K. L. Parker Gaddis*1, M. E. Tooker2, J. R. Wright2, J. H. Megonigal Jr.1, J. S. Clay3, J. B. Cole2, P. M. VanRaden2, 1Council on Dairy Cattle Breeding, Bowie, MD, 2Animal Genomics and Improvement Laboratory, Agricultural Research Service, USDA, Beltsville, MD, 3Dairy Records Management Systems, Raleigh, NC.

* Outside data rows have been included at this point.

Lemma used_count c so mid M : 0 <= so -> 0 <= mid -> so + mid <= M ->
  (forall i, 0 <= i < M -> used c i = negb ((so <=? i) && (i <? so + mid))) -> countz (used c) M = M - mid.
Proof.
  intros Hso Hmid HM Hu. unfold countz. rewrite (bits_count_range (fun _ => true) (used c) so (so + mid) (Z.to_nat M) false); [|lia|lia| |].
  - rewrite (count_const _ _ true) by done. lia.
  - intros i Hi. split; [done|]. rewrite Hu by lia. by rewrite (proj2 (Z.leb_le so i)), (proj2 (Z.ltb_lt i (so + mid))) by lia.
  - intros i Hi Hout. rewrite Hu by lia. destruct (Z.leb_spec so i), (Z.ltb_spec i (so + mid)); cbn; done || lia.
Qed.
(** The steps after the memory is there, on a blank chunk. *)
Lemma first_chunk_hides addr map_size total c : let so := addr mod 4096 in
  is_u64 addr -> (4 | addr) -> (4 | map_size) -> 0 < map_size -> chunk_pre ∅ c -> (forall i, used c i = false) ->
  (forall i, 0 <= i -> bit (bound_map c) i = false) -> base_addr c = addr - so -> start_offset c = so ->
  4096 * nr_pages c = so + map_size + end_offset c -> 0 <= end_offset c < 4096 -> all_populated c ->
  free_bytes c = map_size -> contig_bits c = map_size / 4 -> contig_bits_start c = 0 -> first_bit c = 0 ->
  exists c' t', (let! (c4, t4) :=
      if negb (so =? 0) then
        let! (c', t) := hide c total 0 (so / PCPU_MIN_ALLOC_SIZE) 0 (so / PCPU_MIN_ALLOC_SIZE) in
        pcpu_block_update_hint_alloc false (set_first_bit (so / PCPU_MIN_ALLOC_SIZE) c') t 0 (so / PCPU_MIN_ALLOC_SIZE)
      else Ret (c, total) in
    if negb (end_offset c =? 0) then
      let! (c', t) := hide c4 t4 (pcpu_chunk_map_bits c4 - end_offset c / PCPU_MIN_ALLOC_SIZE) (end_offset c / PCPU_MIN_ALLOC_SIZE)
                        ((so + map_size) / PCPU_MIN_ALLOC_SIZE) (pcpu_nr_pages_to_map_bits (nr_pages c)) in
      pcpu_block_update_hint_alloc false c' t (pcpu_chunk_map_bits c4 - end_offset c / PCPU_MIN_ALLOC_SIZE) (end_offset c / PCPU_MIN_ALLOC_SIZE)
    else Ret (c4, t4)) = Ret (c', t') /\ exists live, first_chunk addr map_size live c'.
Proof.
  intros so Ha H4a [mb Hmb] Hm0 Hpre Hu Hbnd Hbase Hst Hsize Hend Hpop Hfb Hcb Hcbs Hfst.
  assert (Hso : 0 <= so < 4096) by (apply Z.mod_pos_bound; lia).
  assert (Hs4 : exists sb, so = 4 * sb).
  { destruct H4a as [q ->]. exists (q mod 1024). subst so. change 4096 with (1024 * 4). rewrite Z.mul_mod_distr_r by lia. lia. }
  destruct Hs4 as [sb Esb]. assert (exists eb, end_offset c = 4 * eb) as [eb Eeb] by (exists (1024 * nr_pages c - sb - mb); lia).
  set (M := 1024 * nr_pages c) in *. assert (HM : M = sb + mb + eb) by lia.
  unfold PCPU_MIN_ALLOC_SIZE. rewrite Eeb, !(Z.mul_comm 4 eb), Z.div_mul by lia. rewrite Esb, !(Z.mul_comm 4 sb), !Z.div_mul by lia.
  (* the beginning *)
  assert (Hone : exists c4 t4 live4, (if negb (sb * 4 =? 0) then
        let! (c', t) := hide c total 0 sb 0 sb in pcpu_block_update_hint_alloc false (set_first_bit sb c') t 0 sb
      else Ret (c, total)) = Ret (c4, t4)
    /\ chunk_pre live4 c4 /\ same_geom c c4 /\ free_bytes c4 = map_size /\ first_bit c4 = sb
    /\ (forall i, 0 <= i -> used c4 i = (i <? sb)) /\ (forall i, sb < i -> bit (bound_map c4) i = false)
    /\ (0 < sb -> live4 !! 0 = Some sb)
    /\ contig_bits_start c4 = sb /\ (if Z.eq_dec sb 0 then contig_bits c4 = mb else contig_bits c4 = M - sb)).
  { destruct (Z.eqb_spec (sb * 4) 0) as [E0|N0]; cbn [negb].
    - exists c, total, ∅. replace sb with 0 by lia. split; [done|]. split; [done|]. split; [by split_and!|]. split; [done|]. split; [done|].
      split; [intros i Hi; rewrite Hu; by destruct (Z.ltb_spec i 0); [lia|]|]. split; [intros i Hi; apply Hbnd; lia|]. split; [lia|]. split; [done|].
      cbn. rewrite Hcb, Hmb. by apply Z.div_mul.
    - destruct (hide_spec ∅ c total 0 sb sb Hpre) as (c1 & c' & t' & E1 & Ef1 & E2 & Hp' & [_ Htk] & Hg & Hf' & Hfb' & Hb' & Hctg);
        [lia|lia|lia|intros i _; apply Hu|intros i Hi; apply Hbnd; lia|lia|intros i Hi; right; lia|].
      rewrite Z.add_0_l in E1. rewrite E1. cbn [obind]. exists c', t', (<[0 := sb]> ∅).
      assert (Hu' : forall i, 0 <= i -> used c' i = (i <? sb)).
      { intros i Hi. rewrite Htk, Hu by lia. destruct (Z.leb_spec 0 i), (Z.ltb_spec i (0 + sb)), (Z.ltb_spec i sb); cbn; done || lia. }
      assert (Hcs : contig_bits_start c' = sb /\ contig_bits c' = M - sb).
      { destruct Hg as (_ & _ & _ & _ & Hnp & _). destruct Hctg as [[_ [Hc0 Hrun Hmax]]|[Hno _]].
        - rewrite Hnp in Hmax, Hrun. fold M in Hmax, Hrun. specialize (Hmax sb M ltac:(lia) ltac:(lia)).
          assert (M - sb <= contig_bits c'). { apply Hmax. intros i Hi. rewrite Hu' by lia. by destruct (Z.ltb_spec i sb); [lia|]. }
          destruct (Hrun ltac:(lia)) as (Hr0 & Hr1 & Hr2). specialize (Hr2 (contig_bits_start c') ltac:(lia)). rewrite Hu' in Hr2 by lia.
          destruct (Z.ltb_spec (contig_bits_start c') sb); [done|]. lia.
        - exfalso. apply Hno. rewrite Hcbs, Hcb, Hmb, Z.div_mul by lia. lia. }
      split; [done|]. split; [done|]. split; [done|]. split; [lia|]. split; [done|]. split; [done|].
      split; [|split; [intros _; by rewrite lookup_insert_eq|split; [apply Hcs|destruct (Z.eq_dec sb 0); [lia|apply Hcs]]]].
      intros i Hi. rewrite Hb', Hbnd by lia. by destruct (Z.eqb_spec i 0), (Z.eqb_spec i (0 + sb)); try lia. }
  destruct Hone as (c4 & t4 & live4 & -> & Hp4 & Hg4 & Hf4 & Hfb4 & Hu4 & Hb4 & Hl4 & Hcs4 & Hcb4). cbn [obind].
  pose proof Hg4 as (G1 & G2 & G3 & G4 & G5 & G6 & G7).
  (* the hint once the end is hidden too *)
  assert (Hfin : forall c' live (t : Z), chunk_pre live c' -> same_geom c c' -> free_bytes c' = map_size ->
    (forall i, 0 <= i < M -> used c' i = negb ((sb <=? i) && (i <? sb + mb))) ->
    (0 < sb -> live !! 0 = Some sb) -> (0 < eb -> live !! (M - eb) = Some eb) ->
    contig_exact (used c') c' \/ (contig_bits_start c' = sb /\ contig_bits c' = mb) -> 
    exists c'' t'', Ret (c', t) = Ret (c'', t'') /\ exists live, first_chunk addr map_size live c'').
  { intros c' live t Hp' (J1 & J2 & J3 & J4 & J5 & J6 & J7) Hf' Hu' Hl1 Hl2 Hex. exists c', t. split; [done|]. exists live.
    unfold lo_addr, hi_addr. split; unfold lo_addr, hi_addr; rewrite ?J1, ?J3, ?J4, ?J5; try lia.
    - apply chunk_pre_ok; [done|]. rewrite Hf', J5. fold M. rewrite (used_count c' sb mb M) by (done || lia). lia.
    - intros p. rewrite J5, J7. apply Hpop.
    - rewrite Hst. fold so. rewrite Esb, (Z.mul_comm 4), Z.div_mul by lia. intros. apply Hl1. lia.
    - rewrite Eeb, (Z.mul_comm 4), Z.div_mul by lia. fold M. intros. apply Hl2. lia.
    - destruct Hex as [?|[X1 X2]]; [done|]. split; rewrite ?X1, ?X2, ?J5; fold M; [lia| |].
      + intros _. split; [lia|]. split; [lia|]. intros i Hi. rewrite Hu' by lia. by rewrite (proj2 (Z.leb_le sb i)), (proj2 (Z.ltb_lt i (sb + mb))) by lia.
      + intros s e Hs He Hf. destruct (Z.eq_dec s e); [lia|].
        assert (H1 : used c' s = false) by (apply Hf; lia). assert (H2 : used c' (e - 1) = false) by (apply Hf; lia). rewrite Hu' in H1, H2 by lia.
        destruct (Z.leb_spec sb s), (Z.ltb_spec s (sb + mb)); cbn in H1; try done. destruct (Z.leb_spec sb (e - 1)), (Z.ltb_spec (e - 1) (sb + mb)); cbn in H2; try done. lia. }
  destruct (Z.eqb_spec (eb * 4) 0) as [E0|N0]; cbn [negb].
  { apply (Hfin c4 live4); try done; [|lia|].
    - intros i Hi. rewrite Hu4 by lia. destruct (Z.ltb_spec i sb), (Z.leb_spec sb i), (Z.ltb_spec i (sb + mb)); cbn; done || lia.
    - right. split; [done|]. destruct (Z.eq_dec sb 0); lia. }
  rewrite map_bits_eq, G5. fold M. rewrite Z.mul_comm in Hmb. replace ((sb * 4 + map_size) / 4) with (M - eb) by (replace (sb * 4 + map_size) with ((M - eb) * 4) by lia; by rewrite Z.div_mul).
  replace (pcpu_nr_pages_to_map_bits (nr_pages c)) with (M - eb + eb) by (rewrite map_bits_pages; lia).
  destruct (hide_spec live4 c4 t4 (M - eb) eb (first_bit c4) Hp4) as (c1 & c' & t' & E1 & Ef1 & E2 & Hp' & [_ Htk] & Hg & Hf' & Hfb' & Hb' & Hctg);
    [lia|lia|rewrite G5; lia|intros i Hi; rewrite Hu4 by lia; by destruct (Z.ltb_spec i sb); [lia|]|intros i Hi; apply Hb4; lia|rewrite G5; lia|intros i Hi; left; rewrite Hu4 by lia; by apply Z.ltb_lt; lia|].
  rewrite E1. cbn [obind]. rewrite <- Ef1 in E2. replace (set_first_bit (first_bit c1) c1) with c1 in E2 by (by destruct c1). rewrite E2.
  destruct Hg as (J1 & J2 & J3 & J4 & J5 & J6 & J7). apply (Hfin c' (<[M - eb := eb]> live4)).
  - done.
  - split_and!; congruence.
  - congruence.
  - intros i Hi. rewrite Htk, Hu4 by lia. destruct (Z.ltb_spec i sb), (Z.leb_spec sb i), (Z.leb_spec (M - eb) i), (Z.ltb_spec i (sb + mb)), (Z.ltb_spec i (M - eb + eb)); cbn; done || lia.
  - intros Hs. rewrite lookup_insert_ne by lia. by apply Hl4.
  - intros _. by rewrite lookup_insert_eq.
  - destruct Hctg as [[_ ?]|(Hno & X1 & X2)]; [by left|]. right. rewrite X1, X2. split; [done|]. destruct (Z.eq_dec sb 0); [done|lia].
Qed.
Lemma alloc_first_chunk_spec b total addr map_size :
  is_u64 addr -> (4 | addr) -> (4 | map_size) -> 0 < map_size < 2 ^ 29 ->
  addr mod 4096 + map_size <= 192 * 4096 ->
  serves_or b (chunk_requests addr map_size) (pcpu_alloc_first_chunk b total addr map_size) (fun b1 '(b', x, c, t) =>
    b1 = b' /\ x <> 0 /\ ~ ba_taken b x /\ ba_taken b' x /\ (forall q, ba_taken b q -> ba_taken b' q) /\ exists live, first_chunk addr map_size live c).
Proof.
  intros Ha H4a H4m Hm H192. unfold pcpu_alloc_first_chunk, chunk_requests. rewrite page_down by done.
  assert (El : Arith.lcm PAGE_SIZE PCPU_BITMAP_BLOCK_SIZE = Ret 4096) by (vm_compute; reflexivity). rewrite El. cbn [obind].
  replace (addr - (addr - addr mod 4096)) with (addr mod 4096) by lia. set (so := addr mod 4096).
  assert (Hso : 0 <= so < 4096) by (apply Z.mod_pos_bound; lia). assert (Ers : ALIGN (so + map_size) 4096 = align_up (so + map_size) 12) by exact (ALIGN_pow2_spec _ 12 ltac:(lia)). rewrite Ers.
  destruct (align_up_bounds (so + map_size) 12 ltac:(lia)) as [Hr [pages Hpages]]. change (2 ^ 12) with 4096 in Hr, Hpages.
  set (rs := align_up (so + map_size) 12) in *. assert (Hp : 0 < pages < 2 ^ 18) by lia.
  replace ((so + map_size + 4095) / 4096) with pages by (Z.to_euclidean_division_equations; lia). rewrite <- map_bits_pages.
  replace (Z.shiftr rs PAGE_SHIFT) with pages by (rewrite Hpages; unfold PAGE_SHIFT; rewrite Z.shiftr_div_pow2 by lia; change (2 ^ 12) with 4096; by rewrite Z.div_mul).
  assert (Hnb : pages * PAGE_SIZE / PCPU_BITMAP_BLOCK_SIZE = pages) by (unfold PCPU_BITMAP_BLOCK_SIZE; rewrite Z.div_mul; done).
  replace (pages * SIZEOF_PCPU_BLOCK_MD) with (pages * PAGE_SIZE / PCPU_BITMAP_BLOCK_SIZE * SIZEOF_PCPU_BLOCK_MD) by (by rewrite Hnb).
  assert (Hl : 0 < BITS_TO_LONGS pages /\ pages <= 64 * BITS_TO_LONGS pages < pages + 64) by (unfold BITS_TO_LONGS; Z.to_euclidean_division_equations; lia).
  assert (Hl2 : 0 < BITS_TO_LONGS (pcpu_nr_pages_to_map_bits pages) /\ 0 < BITS_TO_LONGS (pcpu_nr_pages_to_map_bits pages + 1))
    by (rewrite map_bits_pages; unfold BITS_TO_LONGS; Z.to_euclidean_division_equations; lia).
  apply alloc_then; [unfold SIZEOF_PCPU_CHUNK; lia|]. intros b1 x Hx Hnt Ht1 Hk1.
  apply alloc_then; [lia|]. intros b2 x2 _ _ _ Hk2. apply alloc_then; [lia|]. intros b3 x3 _ _ _ Hk3.
  apply alloc_then; [rewrite Hnb; unfold SIZEOF_PCPU_BLOCK_MD; lia|]. intros b4 x4 _ _ _ Hk4. cbv beta iota zeta.
  assert (Hfit : SIZEOF_PCPU_CHUNK + BITS_TO_LONGS pages * 8 <= ALIGN (SIZEOF_PCPU_CHUNK + BITS_TO_LONGS pages) SMP_CACHE_BYTES).
  { assert (Hw : BITS_TO_LONGS pages = 1 \/ BITS_TO_LONGS pages = 2 \/ BITS_TO_LONGS pages = 3) by lia. destruct Hw as [->|[->| ->]]; vm_compute; discriminate. }
  rewrite Z.gtb_ltb. destruct (Z.ltb_spec (ALIGN (SIZEOF_PCPU_CHUNK + BITS_TO_LONGS pages) SMP_CACHE_BYTES) (SIZEOF_PCPU_CHUNK + BITS_TO_LONGS pages * 8)) as [Hw|_]; [lia|].
  cbn [populated pcpu_init_md_blocks set_md_blocks]. unfold bitmap_fill.
  destruct (fill_words_spec ULONG_MAX true (zeros (BITS_TO_LONGS pages)) pages) as (pop & -> & Lp & Up & Bp);
    [apply zeros_all|unfold ULONG_MAX; ulia|intros i Hi; change ULONG_MAX with (Z.ones 64); apply Z.ones_spec_low; lia|rewrite zeros_length; lia|]. cbn [obind].
  assert (Hlen : Z.of_nat (length pop) = BITS_TO_LONGS pages) by (rewrite Lp, zeros_length; lia).
  assert (Hall : forall p, 0 <= p < pages -> bit pop p = true).
  { intros p Hpp. rewrite Bp by lia. by rewrite (proj2 (Z.leb_le 0 p)), (proj2 (Z.ltb_lt p _)) by lia. }
  destruct H4m as [mb Hmb]. assert (Hmd : map_size / PCPU_MIN_ALLOC_SIZE = mb) by (unfold PCPU_MIN_ALLOC_SIZE; rewrite Hmb; apply Z.div_mul; lia).
  set (eo := rs - so - map_size).
  destruct (blank_pre 0 0 (addr - so) pages so eo pages 0 true pop ltac:(lia) ltac:(lia) Up ltac:(lia)) as [Hpre0 _].
  match goal with |- context [pcpu_cnt_pop_pages ?c2 _ _] => change c2 with (blank_chunk 0 0 (addr - so) pages so eo pages 0 true pop) end.
  rewrite cnt_pop_pages_spec; [|apply Hpre0|unfold PCPU_MIN_ALLOC_SIZE; Z.to_euclidean_division_equations; lia|rewrite Hmd; lia
    |cbn; rewrite Hmd; unfold PCPU_MIN_ALLOC_SIZE; Z.to_euclidean_division_equations; lia].
  match goal with |- context [let! nr := Ret ?v in _] => set (nr := v) end. cbn [obind].
  rewrite Hmd. destruct (blank_pre map_size mb (addr - so) pages so eo pages nr true pop ltac:(lia) ltac:(lia) Up ltac:(lia)) as [Hpre Hu].
  destruct (first_chunk_hides addr map_size total (blank_chunk map_size mb (addr - so) pages so eo pages nr true pop)) as (c' & t' & E & live & Hfc); try done; cbn [nr_pages end_offset blank_chunk pcpu_init_md_blocks set_md_blocks contig_bits]; try lia.
  - by exists mb.
  - intros i _. apply bit_zeros.
  - exists (b4, x, c', t'). split; [|split_and!; eauto]. apply obind_ret in E as ([c4 t4] & E1 & E2). fold so in E1, E2.
    set (cb := blank_chunk map_size mb (addr - so) pages so eo pages nr true pop) in *.
    change (set_free_bytes map_size _) with cb. rewrite E1. cbn [obind].
    change (end_offset cb) with eo in E2. change (nr_pages cb) with pages in E2. by rewrite E2.
Qed.
End First.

The objectives of this research were to estimate variance components for 6 common health events recorded by producers on US dairy farms, as well as investigate correlations with fitness traits currently used for selection. Producer-recorded health event data were available from Dairy Records Management Systems (NCSU, Raleigh, NC) for 6 common health events occurring in US dairy herds: hypocalcemia (CALC), displaced abomasum (DSAB), ketosis (KETO), mastitis (MAST), metritis (METR), and retained placenta (RETP). Standardization and editing constraints were applied to ensure data validity. After editing, the number of phenotypic records ranged from 1.2 million for CALC up to 2.5 million for MAST. Traditional predicted transmitting abilities (PTA) were calculated for 63.1 million Holsteins using a linear animal model accounting for year-season, age-parity, herd-year, and permanent environmental effects, as well as a regression on inbreeding. Heritability estimates on the observed scale were 0.6%, 1.1%, 1.2%, 3.1%, 1.4%, and 1.0% for CALC, DSAB, KETO, MAST, METR, and RETP, respectively. Genomic PTA were calculated using 60,671 markers for 1.36 million Holsteins. For bulls with >90% reliability (>75% for CALC and RETP), health trait PTA had low correlations with PTA protein (−0.03 to 0.23) but much higher correlations with official PTA for several fitness traits included in net merit. Largest correlations for each health trait were −0.68 for MAST with somatic cell score (SCS), 0.59 for KETO with daughter pregnancy rate (DPR), 0.47 for DSAB with livability, 0.46 for METR with DPR, −0.29 for CALC with SCS, and 0.17 for RETP with productive life (PL). An economically weighted sum of all 6 health trait PTA was correlated by 0.56 with PL, 0.55 with livability, 0.50 with DPR, and −0.45 with SCS, using estimated costs per case of $72 for MAST, $178 for DSAB, $105 for METR, $64 for RETP, $38 for CALC, and $28 for KETO. Young animal reliabilities averaged 11–18% from the pedigree model vs. 40–49% from genomic predictions. The standard deviation of lifetime net merit is $193 compared with $8 for the sum of health trait PTA that could be included in the near future.